---------- AVAILABLE DATA

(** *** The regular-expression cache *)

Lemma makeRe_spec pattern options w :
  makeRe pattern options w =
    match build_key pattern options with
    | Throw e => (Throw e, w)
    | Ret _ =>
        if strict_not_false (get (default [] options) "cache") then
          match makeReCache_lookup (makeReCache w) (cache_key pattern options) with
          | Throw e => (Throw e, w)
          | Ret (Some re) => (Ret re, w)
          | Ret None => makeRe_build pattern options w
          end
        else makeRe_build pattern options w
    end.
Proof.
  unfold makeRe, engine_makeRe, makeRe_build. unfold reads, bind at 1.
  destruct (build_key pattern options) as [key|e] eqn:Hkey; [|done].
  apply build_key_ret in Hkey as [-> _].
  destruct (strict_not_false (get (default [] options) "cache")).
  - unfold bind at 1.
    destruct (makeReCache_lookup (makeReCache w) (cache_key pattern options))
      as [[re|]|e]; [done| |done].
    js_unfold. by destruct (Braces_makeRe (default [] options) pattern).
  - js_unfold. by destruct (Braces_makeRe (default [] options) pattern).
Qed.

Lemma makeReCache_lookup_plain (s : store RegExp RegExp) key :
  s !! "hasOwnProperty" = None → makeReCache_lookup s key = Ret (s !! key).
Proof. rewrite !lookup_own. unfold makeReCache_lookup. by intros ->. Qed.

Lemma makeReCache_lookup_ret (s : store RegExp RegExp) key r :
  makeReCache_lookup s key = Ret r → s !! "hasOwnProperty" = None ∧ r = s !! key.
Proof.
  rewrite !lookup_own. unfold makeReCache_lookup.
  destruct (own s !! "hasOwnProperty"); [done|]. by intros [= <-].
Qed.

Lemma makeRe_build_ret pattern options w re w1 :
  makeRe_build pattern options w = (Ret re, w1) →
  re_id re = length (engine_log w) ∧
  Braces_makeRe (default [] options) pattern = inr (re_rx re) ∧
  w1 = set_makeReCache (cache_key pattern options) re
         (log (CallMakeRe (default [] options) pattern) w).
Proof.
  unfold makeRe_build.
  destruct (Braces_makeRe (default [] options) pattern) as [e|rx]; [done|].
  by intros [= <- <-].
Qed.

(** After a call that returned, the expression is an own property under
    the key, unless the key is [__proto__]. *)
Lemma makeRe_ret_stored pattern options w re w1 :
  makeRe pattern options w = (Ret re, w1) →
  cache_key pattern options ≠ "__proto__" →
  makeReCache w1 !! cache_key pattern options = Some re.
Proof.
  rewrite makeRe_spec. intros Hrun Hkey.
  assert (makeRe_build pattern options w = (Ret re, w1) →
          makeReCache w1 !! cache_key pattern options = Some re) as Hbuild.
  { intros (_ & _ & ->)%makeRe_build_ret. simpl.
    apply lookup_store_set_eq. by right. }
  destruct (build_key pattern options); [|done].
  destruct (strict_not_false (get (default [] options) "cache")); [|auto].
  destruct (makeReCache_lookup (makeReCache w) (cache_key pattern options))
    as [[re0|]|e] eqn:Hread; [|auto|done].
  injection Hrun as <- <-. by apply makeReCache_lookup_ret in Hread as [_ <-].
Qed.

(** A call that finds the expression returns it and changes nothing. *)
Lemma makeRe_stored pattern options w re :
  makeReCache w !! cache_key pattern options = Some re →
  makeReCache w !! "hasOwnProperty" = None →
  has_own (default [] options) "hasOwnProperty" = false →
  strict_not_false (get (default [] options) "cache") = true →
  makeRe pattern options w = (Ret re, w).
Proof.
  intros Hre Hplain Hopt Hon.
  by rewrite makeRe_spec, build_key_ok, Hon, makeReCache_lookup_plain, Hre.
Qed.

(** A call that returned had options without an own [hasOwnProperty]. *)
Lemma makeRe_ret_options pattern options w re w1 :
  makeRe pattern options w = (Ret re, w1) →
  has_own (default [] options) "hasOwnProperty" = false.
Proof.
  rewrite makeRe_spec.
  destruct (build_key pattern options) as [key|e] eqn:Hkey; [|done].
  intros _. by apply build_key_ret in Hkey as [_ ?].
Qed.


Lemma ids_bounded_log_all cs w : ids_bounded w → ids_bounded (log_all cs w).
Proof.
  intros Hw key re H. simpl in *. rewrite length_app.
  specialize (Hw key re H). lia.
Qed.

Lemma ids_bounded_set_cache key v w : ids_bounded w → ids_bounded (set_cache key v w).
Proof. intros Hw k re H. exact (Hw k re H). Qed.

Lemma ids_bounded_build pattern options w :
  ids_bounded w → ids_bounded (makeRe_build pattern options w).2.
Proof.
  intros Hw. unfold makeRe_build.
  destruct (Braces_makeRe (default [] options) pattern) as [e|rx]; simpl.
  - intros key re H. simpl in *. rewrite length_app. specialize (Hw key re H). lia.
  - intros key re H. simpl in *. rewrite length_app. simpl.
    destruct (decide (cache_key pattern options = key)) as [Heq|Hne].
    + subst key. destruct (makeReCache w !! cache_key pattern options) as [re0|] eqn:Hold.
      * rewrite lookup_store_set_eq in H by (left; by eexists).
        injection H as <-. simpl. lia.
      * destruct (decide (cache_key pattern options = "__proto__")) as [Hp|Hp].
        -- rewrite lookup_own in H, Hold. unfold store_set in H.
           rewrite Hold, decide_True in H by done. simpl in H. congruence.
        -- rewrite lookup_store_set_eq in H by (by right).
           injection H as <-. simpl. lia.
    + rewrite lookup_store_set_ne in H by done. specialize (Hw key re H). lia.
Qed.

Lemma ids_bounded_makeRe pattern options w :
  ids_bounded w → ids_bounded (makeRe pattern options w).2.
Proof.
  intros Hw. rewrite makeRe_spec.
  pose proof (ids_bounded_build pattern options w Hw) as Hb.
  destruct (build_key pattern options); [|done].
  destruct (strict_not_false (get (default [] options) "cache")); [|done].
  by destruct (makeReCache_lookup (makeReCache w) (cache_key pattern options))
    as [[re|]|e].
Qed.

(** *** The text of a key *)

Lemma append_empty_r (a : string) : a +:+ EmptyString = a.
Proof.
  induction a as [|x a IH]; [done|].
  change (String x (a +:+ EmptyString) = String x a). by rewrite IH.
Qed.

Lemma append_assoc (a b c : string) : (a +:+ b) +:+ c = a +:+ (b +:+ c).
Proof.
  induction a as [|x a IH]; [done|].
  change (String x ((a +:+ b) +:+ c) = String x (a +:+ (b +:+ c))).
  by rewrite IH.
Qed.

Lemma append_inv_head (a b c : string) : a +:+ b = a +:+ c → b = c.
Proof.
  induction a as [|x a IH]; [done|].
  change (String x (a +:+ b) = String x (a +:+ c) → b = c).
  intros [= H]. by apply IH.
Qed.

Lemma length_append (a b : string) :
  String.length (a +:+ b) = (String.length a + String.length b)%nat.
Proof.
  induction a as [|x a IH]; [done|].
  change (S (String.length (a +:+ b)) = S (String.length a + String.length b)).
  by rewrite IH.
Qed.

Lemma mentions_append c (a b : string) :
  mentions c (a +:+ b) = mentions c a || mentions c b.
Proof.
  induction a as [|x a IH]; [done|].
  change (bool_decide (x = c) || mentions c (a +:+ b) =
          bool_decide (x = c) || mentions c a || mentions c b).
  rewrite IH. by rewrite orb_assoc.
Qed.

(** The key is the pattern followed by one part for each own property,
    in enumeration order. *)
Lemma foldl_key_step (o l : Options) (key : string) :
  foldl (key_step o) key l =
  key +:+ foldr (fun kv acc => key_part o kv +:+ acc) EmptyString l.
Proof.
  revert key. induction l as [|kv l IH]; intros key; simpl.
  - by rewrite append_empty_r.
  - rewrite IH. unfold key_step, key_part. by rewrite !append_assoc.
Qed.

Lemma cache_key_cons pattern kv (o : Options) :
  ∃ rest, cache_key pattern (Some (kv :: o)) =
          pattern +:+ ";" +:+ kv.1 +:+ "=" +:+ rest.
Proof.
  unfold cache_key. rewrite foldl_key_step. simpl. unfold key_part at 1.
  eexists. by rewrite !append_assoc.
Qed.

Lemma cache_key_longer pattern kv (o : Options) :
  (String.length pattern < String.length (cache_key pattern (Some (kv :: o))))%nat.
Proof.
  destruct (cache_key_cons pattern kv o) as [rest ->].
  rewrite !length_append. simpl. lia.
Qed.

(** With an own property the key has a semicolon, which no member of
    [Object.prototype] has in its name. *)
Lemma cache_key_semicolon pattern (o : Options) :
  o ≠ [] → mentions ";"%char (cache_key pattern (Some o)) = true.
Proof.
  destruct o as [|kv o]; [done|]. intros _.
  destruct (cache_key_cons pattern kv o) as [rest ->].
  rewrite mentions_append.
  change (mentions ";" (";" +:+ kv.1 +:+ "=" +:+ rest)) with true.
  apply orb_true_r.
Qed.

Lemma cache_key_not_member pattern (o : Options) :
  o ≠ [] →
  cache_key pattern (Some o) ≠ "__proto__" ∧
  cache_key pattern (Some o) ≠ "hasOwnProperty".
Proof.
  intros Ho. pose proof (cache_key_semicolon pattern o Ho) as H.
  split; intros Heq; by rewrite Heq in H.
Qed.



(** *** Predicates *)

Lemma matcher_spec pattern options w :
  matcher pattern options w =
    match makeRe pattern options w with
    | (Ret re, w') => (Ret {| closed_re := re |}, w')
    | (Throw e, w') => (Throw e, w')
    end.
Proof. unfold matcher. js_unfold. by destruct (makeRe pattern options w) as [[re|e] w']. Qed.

--------------------
---------- AVAILABLE DATA

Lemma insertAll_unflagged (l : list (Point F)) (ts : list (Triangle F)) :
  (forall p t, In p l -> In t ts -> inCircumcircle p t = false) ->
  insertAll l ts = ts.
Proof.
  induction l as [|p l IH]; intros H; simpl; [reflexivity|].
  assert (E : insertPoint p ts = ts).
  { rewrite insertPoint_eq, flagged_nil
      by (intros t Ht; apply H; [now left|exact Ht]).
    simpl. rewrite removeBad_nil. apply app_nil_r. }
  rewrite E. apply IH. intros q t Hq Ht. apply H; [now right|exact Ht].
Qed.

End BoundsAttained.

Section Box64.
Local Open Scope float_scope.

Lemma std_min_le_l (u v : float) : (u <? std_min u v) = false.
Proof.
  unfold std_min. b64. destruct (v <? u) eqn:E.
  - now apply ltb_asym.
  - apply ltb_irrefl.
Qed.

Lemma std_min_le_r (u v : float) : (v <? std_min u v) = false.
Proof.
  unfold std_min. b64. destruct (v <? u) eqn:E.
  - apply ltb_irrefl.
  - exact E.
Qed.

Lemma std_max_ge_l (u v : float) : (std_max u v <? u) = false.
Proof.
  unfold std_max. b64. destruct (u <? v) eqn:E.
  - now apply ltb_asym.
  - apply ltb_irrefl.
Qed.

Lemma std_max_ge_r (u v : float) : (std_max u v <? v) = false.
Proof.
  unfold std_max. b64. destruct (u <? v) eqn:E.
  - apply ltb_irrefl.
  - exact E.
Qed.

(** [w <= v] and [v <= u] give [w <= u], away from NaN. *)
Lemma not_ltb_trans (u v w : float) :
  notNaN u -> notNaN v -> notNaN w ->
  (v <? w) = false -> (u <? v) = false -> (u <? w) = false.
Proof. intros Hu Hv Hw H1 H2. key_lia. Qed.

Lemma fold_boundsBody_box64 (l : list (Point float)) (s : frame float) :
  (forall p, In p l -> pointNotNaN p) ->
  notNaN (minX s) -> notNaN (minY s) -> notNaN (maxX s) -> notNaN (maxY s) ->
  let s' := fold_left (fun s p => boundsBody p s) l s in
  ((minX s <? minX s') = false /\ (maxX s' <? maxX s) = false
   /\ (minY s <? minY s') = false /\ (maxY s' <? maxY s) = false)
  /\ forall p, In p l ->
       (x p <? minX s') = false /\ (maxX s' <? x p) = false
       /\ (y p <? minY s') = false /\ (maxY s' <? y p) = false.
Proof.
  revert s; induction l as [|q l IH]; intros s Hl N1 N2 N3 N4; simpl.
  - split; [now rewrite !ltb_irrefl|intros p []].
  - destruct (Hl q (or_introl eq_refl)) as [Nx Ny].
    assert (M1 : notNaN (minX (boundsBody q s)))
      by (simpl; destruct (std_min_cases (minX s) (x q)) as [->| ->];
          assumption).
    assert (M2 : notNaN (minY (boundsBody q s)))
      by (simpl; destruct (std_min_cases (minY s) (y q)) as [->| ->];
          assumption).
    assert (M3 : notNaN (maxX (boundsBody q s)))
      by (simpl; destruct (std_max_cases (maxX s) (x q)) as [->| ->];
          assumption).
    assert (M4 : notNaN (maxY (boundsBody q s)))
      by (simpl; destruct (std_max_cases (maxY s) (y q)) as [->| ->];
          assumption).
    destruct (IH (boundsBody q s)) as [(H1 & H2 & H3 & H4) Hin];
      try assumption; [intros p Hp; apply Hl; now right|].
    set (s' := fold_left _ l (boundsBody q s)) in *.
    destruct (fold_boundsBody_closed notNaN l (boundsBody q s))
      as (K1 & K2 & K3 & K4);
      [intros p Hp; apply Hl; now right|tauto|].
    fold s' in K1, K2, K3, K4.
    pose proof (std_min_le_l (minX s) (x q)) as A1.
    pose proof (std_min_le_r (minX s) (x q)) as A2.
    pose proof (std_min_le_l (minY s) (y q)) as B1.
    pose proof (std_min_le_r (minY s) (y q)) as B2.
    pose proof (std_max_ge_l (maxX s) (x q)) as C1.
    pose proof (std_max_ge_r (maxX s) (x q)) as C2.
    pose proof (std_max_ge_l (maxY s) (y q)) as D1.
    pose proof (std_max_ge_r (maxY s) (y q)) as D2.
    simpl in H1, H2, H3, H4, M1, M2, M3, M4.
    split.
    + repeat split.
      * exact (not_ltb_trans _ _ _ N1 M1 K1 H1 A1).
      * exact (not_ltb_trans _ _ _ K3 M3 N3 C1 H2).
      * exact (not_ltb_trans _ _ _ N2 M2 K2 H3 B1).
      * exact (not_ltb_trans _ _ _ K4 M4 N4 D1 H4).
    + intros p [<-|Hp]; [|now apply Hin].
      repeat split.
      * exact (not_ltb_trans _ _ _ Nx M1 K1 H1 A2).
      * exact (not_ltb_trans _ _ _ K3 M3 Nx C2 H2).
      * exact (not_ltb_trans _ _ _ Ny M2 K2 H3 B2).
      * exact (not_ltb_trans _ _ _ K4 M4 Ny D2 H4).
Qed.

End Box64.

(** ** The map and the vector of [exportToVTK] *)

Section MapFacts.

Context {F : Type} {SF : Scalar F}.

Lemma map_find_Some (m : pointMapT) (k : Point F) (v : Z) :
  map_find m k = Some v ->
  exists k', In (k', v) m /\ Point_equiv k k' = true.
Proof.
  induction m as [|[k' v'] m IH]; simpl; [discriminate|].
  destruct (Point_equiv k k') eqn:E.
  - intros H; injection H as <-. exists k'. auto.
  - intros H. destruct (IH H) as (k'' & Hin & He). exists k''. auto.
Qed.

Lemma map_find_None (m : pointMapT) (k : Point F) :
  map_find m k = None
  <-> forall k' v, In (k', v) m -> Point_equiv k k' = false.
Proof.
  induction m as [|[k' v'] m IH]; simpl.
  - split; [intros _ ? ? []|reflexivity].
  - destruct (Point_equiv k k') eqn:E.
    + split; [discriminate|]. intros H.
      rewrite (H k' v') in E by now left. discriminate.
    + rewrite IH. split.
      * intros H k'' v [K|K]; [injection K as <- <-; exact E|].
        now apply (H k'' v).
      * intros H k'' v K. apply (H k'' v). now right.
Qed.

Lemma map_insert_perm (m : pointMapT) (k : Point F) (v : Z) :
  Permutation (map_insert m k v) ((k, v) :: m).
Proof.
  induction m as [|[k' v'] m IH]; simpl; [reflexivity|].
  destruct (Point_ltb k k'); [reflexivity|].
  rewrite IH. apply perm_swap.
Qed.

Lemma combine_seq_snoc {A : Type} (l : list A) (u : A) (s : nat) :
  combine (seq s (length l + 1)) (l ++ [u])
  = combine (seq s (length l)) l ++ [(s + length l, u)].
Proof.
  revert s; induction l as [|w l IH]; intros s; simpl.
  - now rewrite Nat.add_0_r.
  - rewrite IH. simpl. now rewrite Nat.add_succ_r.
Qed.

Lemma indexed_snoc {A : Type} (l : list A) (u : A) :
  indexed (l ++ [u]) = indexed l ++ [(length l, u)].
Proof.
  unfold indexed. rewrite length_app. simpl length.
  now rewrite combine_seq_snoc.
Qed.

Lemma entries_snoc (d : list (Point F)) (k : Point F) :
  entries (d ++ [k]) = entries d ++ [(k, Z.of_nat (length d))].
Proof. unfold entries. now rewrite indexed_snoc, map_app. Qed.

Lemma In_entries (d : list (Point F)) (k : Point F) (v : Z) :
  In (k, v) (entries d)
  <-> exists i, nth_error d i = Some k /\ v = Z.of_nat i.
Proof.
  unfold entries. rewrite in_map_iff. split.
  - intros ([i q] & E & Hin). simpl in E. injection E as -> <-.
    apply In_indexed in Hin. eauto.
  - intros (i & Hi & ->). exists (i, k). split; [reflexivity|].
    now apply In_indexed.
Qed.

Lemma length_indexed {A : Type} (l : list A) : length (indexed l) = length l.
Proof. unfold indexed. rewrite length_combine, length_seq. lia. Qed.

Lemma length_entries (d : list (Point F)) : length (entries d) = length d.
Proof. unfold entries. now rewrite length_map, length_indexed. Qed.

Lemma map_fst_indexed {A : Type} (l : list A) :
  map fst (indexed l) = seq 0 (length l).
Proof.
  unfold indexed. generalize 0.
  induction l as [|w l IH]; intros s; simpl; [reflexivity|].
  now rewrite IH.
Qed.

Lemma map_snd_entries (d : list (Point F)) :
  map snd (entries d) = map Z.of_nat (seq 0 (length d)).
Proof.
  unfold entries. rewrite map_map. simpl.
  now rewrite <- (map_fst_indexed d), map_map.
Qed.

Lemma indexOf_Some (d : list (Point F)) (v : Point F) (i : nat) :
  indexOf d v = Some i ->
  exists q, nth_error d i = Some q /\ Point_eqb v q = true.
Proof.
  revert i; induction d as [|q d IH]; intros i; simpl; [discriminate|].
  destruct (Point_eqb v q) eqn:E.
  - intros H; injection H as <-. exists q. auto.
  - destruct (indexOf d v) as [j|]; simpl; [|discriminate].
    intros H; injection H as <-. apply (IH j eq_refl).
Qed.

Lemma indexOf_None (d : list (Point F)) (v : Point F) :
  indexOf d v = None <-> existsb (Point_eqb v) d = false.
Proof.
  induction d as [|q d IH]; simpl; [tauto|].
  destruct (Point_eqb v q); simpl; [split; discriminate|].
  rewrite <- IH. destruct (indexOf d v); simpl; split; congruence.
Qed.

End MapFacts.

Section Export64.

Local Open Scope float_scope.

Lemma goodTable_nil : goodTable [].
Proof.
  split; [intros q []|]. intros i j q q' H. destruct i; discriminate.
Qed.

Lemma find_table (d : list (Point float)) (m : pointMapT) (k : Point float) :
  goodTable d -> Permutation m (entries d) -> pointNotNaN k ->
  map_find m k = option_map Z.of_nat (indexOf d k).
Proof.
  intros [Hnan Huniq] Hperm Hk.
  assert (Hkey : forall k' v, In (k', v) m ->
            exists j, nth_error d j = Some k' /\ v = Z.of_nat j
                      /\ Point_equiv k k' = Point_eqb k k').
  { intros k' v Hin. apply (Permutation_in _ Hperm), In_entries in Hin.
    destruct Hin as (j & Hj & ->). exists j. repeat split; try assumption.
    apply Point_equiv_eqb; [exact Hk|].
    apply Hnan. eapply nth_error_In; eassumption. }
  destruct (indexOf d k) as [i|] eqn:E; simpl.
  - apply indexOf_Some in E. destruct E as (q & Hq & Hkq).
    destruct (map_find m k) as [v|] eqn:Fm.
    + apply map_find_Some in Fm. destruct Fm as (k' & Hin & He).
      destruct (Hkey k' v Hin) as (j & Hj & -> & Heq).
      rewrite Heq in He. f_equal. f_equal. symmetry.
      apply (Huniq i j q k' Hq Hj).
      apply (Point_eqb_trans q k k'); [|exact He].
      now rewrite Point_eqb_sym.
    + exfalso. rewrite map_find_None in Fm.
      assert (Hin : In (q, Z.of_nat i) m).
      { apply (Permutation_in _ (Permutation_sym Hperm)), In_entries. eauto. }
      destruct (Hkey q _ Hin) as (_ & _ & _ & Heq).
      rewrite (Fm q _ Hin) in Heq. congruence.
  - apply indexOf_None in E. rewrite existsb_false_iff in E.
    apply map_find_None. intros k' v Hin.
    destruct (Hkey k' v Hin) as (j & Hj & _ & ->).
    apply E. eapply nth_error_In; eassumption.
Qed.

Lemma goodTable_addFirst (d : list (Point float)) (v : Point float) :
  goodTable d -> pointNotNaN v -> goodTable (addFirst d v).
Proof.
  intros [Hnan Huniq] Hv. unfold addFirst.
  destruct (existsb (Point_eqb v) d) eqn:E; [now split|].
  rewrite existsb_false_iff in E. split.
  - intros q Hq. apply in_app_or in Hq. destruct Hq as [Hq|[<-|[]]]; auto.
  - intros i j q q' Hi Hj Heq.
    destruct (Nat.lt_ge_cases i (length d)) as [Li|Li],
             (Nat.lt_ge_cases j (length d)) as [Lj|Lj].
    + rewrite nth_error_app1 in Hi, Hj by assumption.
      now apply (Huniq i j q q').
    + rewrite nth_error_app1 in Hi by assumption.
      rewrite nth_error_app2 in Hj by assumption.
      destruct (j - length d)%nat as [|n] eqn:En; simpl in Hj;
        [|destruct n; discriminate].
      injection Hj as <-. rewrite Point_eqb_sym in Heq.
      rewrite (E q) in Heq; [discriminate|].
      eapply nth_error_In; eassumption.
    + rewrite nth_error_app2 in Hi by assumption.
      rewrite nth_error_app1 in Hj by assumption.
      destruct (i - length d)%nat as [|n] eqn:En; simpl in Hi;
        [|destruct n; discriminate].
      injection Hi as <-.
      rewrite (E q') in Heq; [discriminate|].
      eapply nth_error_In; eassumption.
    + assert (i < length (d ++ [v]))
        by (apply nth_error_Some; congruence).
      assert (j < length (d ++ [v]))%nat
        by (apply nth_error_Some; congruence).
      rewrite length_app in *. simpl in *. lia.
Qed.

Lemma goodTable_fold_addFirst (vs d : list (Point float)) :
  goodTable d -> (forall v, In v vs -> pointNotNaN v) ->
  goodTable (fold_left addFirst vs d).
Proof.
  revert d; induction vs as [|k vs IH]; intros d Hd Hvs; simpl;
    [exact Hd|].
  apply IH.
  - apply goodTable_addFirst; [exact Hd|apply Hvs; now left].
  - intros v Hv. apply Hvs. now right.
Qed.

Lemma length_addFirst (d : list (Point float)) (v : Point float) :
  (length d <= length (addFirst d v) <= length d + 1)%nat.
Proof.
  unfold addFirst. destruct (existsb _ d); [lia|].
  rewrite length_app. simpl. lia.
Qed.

--------------------

__WHAT IS NEEDED__: All that belongs in your answer is the stretch of entries above from the line with "injection Hi as <-." through the line with "Lemma goodTable_fold_addFirst (vs", printed exactly.

__RESULT FOR THIS EXERCISE__:
      injection Hi as <-.
      rewrite (E q') in Heq; [discriminate|].
      eapply nth_error_In; eassumption.
    + assert (i < length (d ++ [v]))
        by (apply nth_error_Some; congruence).
      assert (j < length (d ++ [v]))%nat
        by (apply nth_error_Some; congruence).
      rewrite length_app in *. simpl in *. lia.
Qed.

Lemma goodTable_fold_addFirst (vs d : list (Point float)) :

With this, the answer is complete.